The ** position vector** represents the position of something with respect to the origin of a particular reference frame. The

**specifies both the distance (the length of the vector) of the object from the origin and the direction in space with respect to the origin. The position vector is usually represented with a lowercase letter \(r\).**

*position vector***Displacement (technical meaning)**

The displacement of some object is the *change in position* of the object.

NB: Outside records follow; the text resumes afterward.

(** * Financial ratio engine of the finance service

    A shallow embedding of [app/domain/service/ratio_service.py]
    (class [RatioService]) and the properties of its ratio, growth and
    multi-year assembly code.

    Modelling conventions.
    - A Python [float] is an IEEE 754 binary64 number: Rocq's primitive
      [float], with the same rounding.  The integer literal [0] that the code
      uses as a default mixes with floats only through [==], [<], [>], [-]
      and [/], where it behaves as [+0.0]; it is modelled as [0%float].
    - A Python [dict] is a [gmap]; the code never relies on insertion order
      (every scan of [.items()] is shown below to be order independent).
    - A raised exception is a value of [result]; [try]/[except] is [catch].
    - Fiscal years are strings, as in the source.  [str(n)] is [py_str], the
      decimal notation.  [int(year)] is [py_int], a function the development
      does not fix: Python's [int] reads more than the plain decimal literals
      (surrounding blanks, a sign [+], underscores between digits, the digits
      of other scripts), and every property below holds for each function
      that reads [str(n)] back as [n]. *)

From Stdlib Require Import Floats ZArith DecimalString DecimalZ DecimalPos.
From Stdlib Require OrderedTypeEx.
From stdpp Require Import gmap strings list fin_maps sorting.

Set Warnings "-clear-no-such-hyp".

(** ** Python primitives *)

Module Py.

Inductive exn : Type :=
  | ValueError
  | ZeroDivisionError
  | TypeError
  | IndexError.

Inductive result (A : Type) : Type :=
  | Ok (a : A)
  | Raise (e : exn).
Arguments Ok {A} a.
Arguments Raise {A} e.

#[export] Instance result_ret : MRet result := λ A a, Ok a.
#[export] Instance result_bind : MBind result := λ A B f r,
  match r with
  | Ok a => f a
  | Raise e => Raise e
  end.

(** [try: body except (handled...): handler]. *)
Definition catch {A} (body : result A) (handled : exn → bool) (handler : A) : result A :=
  match body with
  | Ok a => Ok a
  | Raise e => if handled e then Ok handler else Raise e
  end.

(** [for x in xs: acc = step(acc, x)], leaving at the first exception. *)
Fixpoint for_each {A S} (step : S → A → result S) (xs : list A) (acc : S) : result S :=
  match xs with
  | [] => Ok acc
  | x :: xs' => acc' ← step acc x; for_each step xs' acc'
  end.

(** [a / b] on floats: [ZeroDivisionError] on a zero divisor, IEEE otherwise. *)
Definition div (a b : float) : result float :=
  if (b =? 0)%float then Raise ZeroDivisionError else Ok (a / b)%float.

(** [x != 0]. *)
Definition nonzero (x : float) : bool := negb (x =? 0)%float.

(** [opt * 100], where [opt] may be [None]: [None * 100] is a [TypeError]. *)
Definition times100 (opt : option float) : result float :=
  match opt with
  | Some v => Ok (v * 100)%float
  | None => Raise TypeError
  end.

(** [str(n)] on an integer: its decimal notation. *)
Definition py_str (n : Z) : string :=
  NilZero.string_of_int (Z.to_int n).

(** [int(s)] on a string: [py_int s] is the integer that [s] is read as, or
    [None] when [int(s)] raises [ValueError].  Which strings Python reads as
    integers is left open; what is used of [int] is that it reads the
    decimal notation of an integer back: [int(str(n)) == n]. *)
Class PyInt : Type := {
  py_int : string → option Z;
  py_int_str : ∀ n : Z, py_int (py_str n) = Some n
}.

Definition int `{PyInt} (s : string) : result Z :=
  match py_int s with
  | Some n => Ok n
  | None => Raise ValueError
  end.

(** The least that [int] reads: the decimal literals [-?[0-9]+]. *)
Definition decimal_int (s : string) : option Z :=
  Z.of_int <$> NilZero.int_of_string s.

(** A string is in decimal notation when it is [str(n)] for the integer [n]
    that it is read as. *)
Definition decimal_notation (s : string) : bool :=
  match decimal_int s with
  | Some n => bool_decide (py_str n = s)
  | None => false
  end.



(** [sorted(xs, reverse=True)] on strings that are pairwise distinct. *)
Definition str_ge (x y : string) : Prop := String.leb y x = true.

#[export] Instance str_ge_dec (x y : string) : Decision (str_ge x y) :=
  decide (String.leb y x = true).

Definition sorted_reverse (xs : list string) : list string :=
  merge_sort str_ge xs.

End Py.

Import Py.

(** ** Data model *)

(** One line item of a filing: [item["bsns_year"]], [item["account_nm"]] and
    the three amounts, each [None] or a number. *)
Record item : Type := Item {
  bsns_year : string;
  account_nm : string;
  thstrm_amount : option float;
  frmtrm_amount : option float;
  bfefrmtrm_amount : option float
}.

(** The per-account dict with keys ["thstrm"], ["frmtrm"], ["bfefrmtrm"];
    a key that is absent is [None]. *)
Record amounts : Type := Amounts {
  thstrm : option float;
  frmtrm : option float;
  bfefrmtrm : option float
}.

(** [values.get(key, 0)]. *)
Definition get0 (field : option float) : float := default 0%float field.

Module RatioService.

(** *** [_safe_divide] and [_calculate_growth_rate] *)

Definition _safe_divide (numerator denominator : float) : option float :=
  match
    catch
      (if (denominator =? 0)%float then Ok None
       else q ← div numerator denominator; Ok (Some q))
      (λ _, true) None
  with
  | Ok r => r
  | Raise _ => None
  end.

Definition _calculate_growth_rate (current previous : float) : result (option float) :=
  catch
    (if (previous =? 0)%float then Ok None
     else if (previous <? 0)%float && (0 <? current)%float then Ok (Some 100%float)
     else if (0 <? previous)%float && (current <? 0)%float then Ok (Some (-100)%float)
     else q ← div (current - previous)%float (abs previous); Ok (Some (q * 100)%float))
    (λ e, match e with ZeroDivisionError | TypeError => true | _ => false end)
    None.

(** The four rules of the growth definition, in priority order. *)
Definition growth_rate_reference (current previous : float) : option float :=
  if (previous =? 0)%float then None
  else if (previous <? 0)%float && (0 <? current)%float then Some 100%float
  else if (0 <? previous)%float && (current <? 0)%float then Some (-100)%float
  else Some (((current - previous) / abs previous) * 100)%float.

(** [_safe_divide(n, d) * 100 if d != 0 else None], the form of every ratio
    of [_calculate_ratios]. *)
Definition ratio_pct (numerator denominator : float) : result (option float) :=
  if nonzero denominator
  then v ← times100 (_safe_divide numerator denominator); Ok (Some v)
  else Ok None.

(** *** [_calculate_ratios] *)

(** [year_data.get(name, {}).get(key, 0)]. *)
Definition get_amount (year_data : gmap string amounts) (name : string)
    (key : amounts → option float) : float :=
  get0 (year_data !! name ≫= key).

\[ \Delta r = r_f – r_i \]

The differential displacement is \(dr\).

**Velocity (technical meaning) **

*Velocity *usually means the *instantaneous velocity*, rather than an *average velocity* over some time interval. When we use the word *velocity *without a modifier, it will mean *instantaneous velocity*. By definition, velocity is the time rate of change of position:

\[v = \dfrac{dr}{ dt} , \]

or

\[v = \lim_{ \Delta t \to 0} \dfrac{ \Delta r}{ \Delta t} . \]

When the time interval, \( \Delta \)t, is finite, we have the average velocity:

\[ v_{average} = \dfrac{ \Delta r}{ \Delta t} . \]

**Acceleration (technical meaning) **

*Acceleration* usually means the *instantaneous* acceleration, rather than an *average* acceleration over some time interval. When we use the word *acceleration* without a modifier, it will mean instantaneous acceleration. By definition, acceleration is the time rate of change of velocity:

\[a = \dfrac{dv}{ dt} , \]

or

\[a = \lim_{ \Delta t \to 0} \dfrac{ \Delta v}{ \Delta t} \]

When the time interval, \(\Delta\)t, is finite, we have the average acceleration:

\[a_{average} = \dfrac{\Delta v}{ \Delta t} . \]

Note that acceleration is any change in the velocity. The change can be a change in the magnitude of the velocity vector, either increasing or decreasing in length, that is, either slowing down or speeding up. The change can also be a change in direction of the velocity, with or without a change in the speed.

**Everyday or Common Definitions **

*Distance* in an *everyday* sense usually means how far apart two points are, and does not imply a direction, nor does it imply position. It is always a positive number. In terms of the technical motion variables, *distance* is the magnitude of *displacement*. However, the term “*total distance*” does not necessarily mean the magnitude of the displacement. Consider an object that moves back and forth, such as a mass on a spring. The “*total distance*” usually means how far the mass traveled in going back and forth, while the displacement is simply the distance between where it started and where it ended.

*Speed* in *everyday* use usually means how fast something is moving. It also does not imply direction and is always positive. In terms of the technical motion variables, *speed* is the magnitude (the “length”) of the *velocity* vector.

In everyday use, the word acceleration usually means speeding up, but does not mean slowing down. Remember, our technical definition includes both speeding up and slowing down as well as changing direction.